Wie wird ein Alterszentrum zum Vorzeigeobjekt?

Das Alterszentrum Lanzeln in Stäfa (ZH) geniesst landesweit einen hervorragenden Ruf. Lanzeln

Alters- und Pflegeheimprojekte scheitern häufig an der Uneinigkeit zwischen Behördenmitgliedern, Heimleitung und Bevölkerung. Nicht so das Alterszentrum Lanzeln in Stäfa. Das Vorzeigeobjekt ist das siebte Jahr in Betrieb und das Konzept bewährt sich.

Im Gespräch mit der Heimleiterin Marie-Louise Sarraj und dem damals zuständigen Gemeinderat Hans Ulrich Scheller fragten wir nach den Gründen für diese Erfolgsgeschichte.

alzheimer.ch: Wie war es möglich, ein Vorzeige-Alterszentrum wie die Lanzeln zu bauen?

Hans Ulrich Scheller: Weil wir unglaublich viel Energie darauf verwendet haben, mit allen möglichen Stellen wie Trägern, Partnern, Gegnern und Skeptikern laufend zu kommunizieren.

Marie-Louise Sarraj: Das war vor allem Hansuelis Verdienst. Er ist ein allseits anerkannter, begabter Kommunikator und konnte die Leute überzeugen. Die Planungsphase begann schon 1998, als ich hier anfing. Damals dachte ich, dass die Renovation in ein oder zwei Jahren über die Bühne sei.

Hans Ulrich Scheller: Ich wurde 2002 gewählt und stiess am Anfang der Planung auf grossen Widerstand. Ich bekam viele «kurze» Anfragen mit unzähligen Detailfragen und die Zeitungen waren voller Leserbriefe. Es hiess, wir würden nicht vorwärts machen, wollten gar nicht bauen.

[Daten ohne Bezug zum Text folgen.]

(** C1: the texts and the parameters agree in number.  For the fine-grained
    filter, with a role resolver whose text has one placeholder per
    parameter, the constructor and [With] do not fail, and the
    placeholders of the preamble followed by the predicate are as many as
    the parameters of [With] followed by those of [Where].  For the legacy
    filter, with a dialect whose spelling of false has no placeholder, the
    placeholders of the text of [Where] are as many as its parameters. *)
Theorem placeholders_match_parameters (user_ : option SignedInUser)
    (permissionLevel : Z) (queryType : string) (features : FeatureToggles)
    (d : DashboardPermissionFilter) (h : heap) :
  (∀ orgID userID teams roles,
      count_q (UserRolesFilter orgID userID teams roles).1
      = length (UserRolesFilter orgID userID teams roles).2) →
  count_q (BooleanStr (Dialect_ d) false) = 0 →
  (∃ f h1 wt wp_ h2 xs ys,
      NewAccessControlDashboardPermissionFilter user_ permissionLevel queryType
        features h = Some (f, h1)
      ∧ With f h1 = Some ((wt, wp_), h2)
      ∧ pts h2 wp_ xs ∧ pts h2 (Where f).2 ys
      ∧ count_q (wt +:+ (Where f).1) = length (xs ++ ys)
      ∧ count_q (wt +:+ (Where f).1) = len wp_ + len (Where f).2)
  ∧ (∃ t p h' zs,
      DashboardPermissionFilter_Where d h = Some ((t, p), h')
      ∧ pts h' p zs
      ∧ count_q t = length zs
      ∧ count_q t = len p).
Proof.
  intros Hbal Hfalse. split.
  - unfold NewAccessControlDashboardPermissionFilter.
    match goal with
    | |- context [let '(_, _) := ?e in _] => destruct e as [fa da]
    end.
    set (f0 := Filter user_ da fa features (Clause "" nil_slice) []).
    destruct (buildClauses_total f0 h [] (owns_nil h)) as (f & h1 & E & Hpost).
    assert (∃ xss ys,
               Forall2 (λ r x, pts h1 (params r) x) (recQueries f) xss
               ∧ pts h1 (params (where_ f)) ys
               ∧ count_q (text (where_ f)) = length ys
               ∧ sum_list (count_q <$> (text <$> recQueries f)) = length (concat xss))
      as (xss & ys & Hrs & Hys & Hcw & Hcr).
    { assert (f = set_where f0 (Clause "(1 = 0)" nil_slice) ∧ h1 = h →
              ∃ xss ys,
                Forall2 (λ r x, pts h1 (params r) x) (recQueries f) xss
                ∧ pts h1 (params (where_ f)) ys
                ∧ count_q (text (where_ f)) = length ys
                ∧ sum_list (count_q <$> (text <$> recQueries f))
                  = length (concat xss)) as Hdeny.
      { intros [-> ->]. exists [], []. simpl. split; [constructor|]. done. }
      simpl in Hpost. destruct user_ as [u|]; [|by apply Hdeny].
      destruct (isnil (map_index None (Permissions u) (OrgID u)));
        [by apply Hdeny|].
      destruct Hpost as (cs1 & cs2 & Ef & Hl1 & Hl2 & Hc1 & Hc2 & Hown & Hcw).
      simpl in *.
      set (rf := UserRolesFilter (OrgID u) (UserID u) (Teams u)
                   (GetOrgRoles (Some u))) in *.
      set (sub1 := rf.2 ++ actionParams (dashboardToCheck f0 u)) in *.
      set (sub2 := rf.2 ++ actionParams (folderToCheck f0 u)) in *.
      assert (count_q rf.1 + length (actionParams (dashboardToCheck f0 u))
              = length sub1) as Hs1.
      { subst sub1. rewrite length_app. subst rf. rewrite Hbal. done. }
      assert (count_q rf.1 + length (actionParams (folderToCheck f0 u))
              = length sub2) as Hs2.
      { subst sub2. rewrite length_app. subst rf. rewrite Hbal. done. }
      rewrite Hs1, Hs2 in *.
      exists (replicate (length cs1) sub1 ++ replicate (length cs2) sub2).
      eexists. rewrite Ef. simpl.
      split; [|split; [by eapply owns_pts; [exact Hown|left]|split]].
      - apply Forall2_app.
        + eapply Forall2_owned_replicate; [exact Hown|].
          apply Forall_forall. intros c Hc. right.
          apply elem_of_app. left.
          by apply (list_elem_of_fmap_2 (λ c0, (params c0, sub1))).
        + eapply Forall2_owned_replicate; [exact Hown|].
          apply Forall_forall. intros c Hc. right.
          apply elem_of_app. right. apply elem_of_app. left.
          by apply (list_elem_of_fmap_2 (λ c0, (params c0, sub2))).
      - rewrite Hcw, length_app, !length_concat_replicate. done.
      - rewrite !fmap_app, sum_list_with_app, concat_app, length_app.
        rewrite !length_concat_replicate.
        rewrite <- !list_fmap_compose.
        rewrite (sum_list_const (count_q ∘ text) cs1 (length sub1)) by done.
        rewrite (sum_list_const (count_q ∘ text) cs2 (length sub2)) by done.
        done. }
    destruct (With_spec f h1 xss Hrs) as ([wt p] & h2 & Ew & Ht & Hp & Hfr & _).
    simpl in Ht, Hp.
    exists f, h1, wt, p, h2, (concat xss), ys.
    split; [done|]. split; [done|]. split; [done|].
    split; [by apply Hfr|].
    assert (count_q (wt +:+ (Where f).1) = length (concat xss ++ ys)) as Hcount.
    { simpl. rewrite count_q_app, Ht, count_q_with_text, Hcr, Hcw, length_app.
      done. }
    split; [done|]. rewrite Hcount, length_app.
    rewrite (pts_length _ _ _ Hp). simpl. by rewrite (pts_length _ _ _ Hys).
  - destruct (decide (OrgRole d = RoleAdmin)) as [Hr|Hr].
    + exists "", nil_slice, h, []. split; [|done].
      unfold DashboardPermissionFilter_Where. by rewrite decide_True.
    + destruct (legacy_Where_spec d h Hr) as ([t p] & h' & E & Hp & Hc).
      simpl in *. eexists t, p, h', _. split; [done|]. split; [exact Hp|].
      assert (count_q t = length
                ([VInt64 (OrgId d); VPermissionType (PermissionLevel d);
                  VInt64 (UserId d); VInt64 (UserId d)] ++ okRoles (OrgRole d)
                 ++ [VInt64 (OrgId d); VPermissionType (PermissionLevel d);
                     VInt64 (UserId d)] ++ okRoles (OrgRole d))) as Hcount.
      { rewrite Hc, Hfalse, !length_app. simpl. lia. }
      split; [done|]. rewrite Hcount. by apply pts_length in Hp.
Qed.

Aber wir organisierten mehrfache Info-Auftritte bei Orts- und Gewerbevereinen und Kirchen, bezogen die Bevölkerung und Nachbarn mit ein, um Rekurse zu vermeiden. Das war zwar sehr aufwändig, lohnte sich aber.

Marie-Louise Sarraj: Zentral war das stabile Kaderteam sowohl hier im Haus als auch auf politischer Ebene. Wir sind einander immer auf Augenhöhe und mit Wertschätzung begegnet, hatten ähnliche Vorstellungen und das gleiche Menschenbild.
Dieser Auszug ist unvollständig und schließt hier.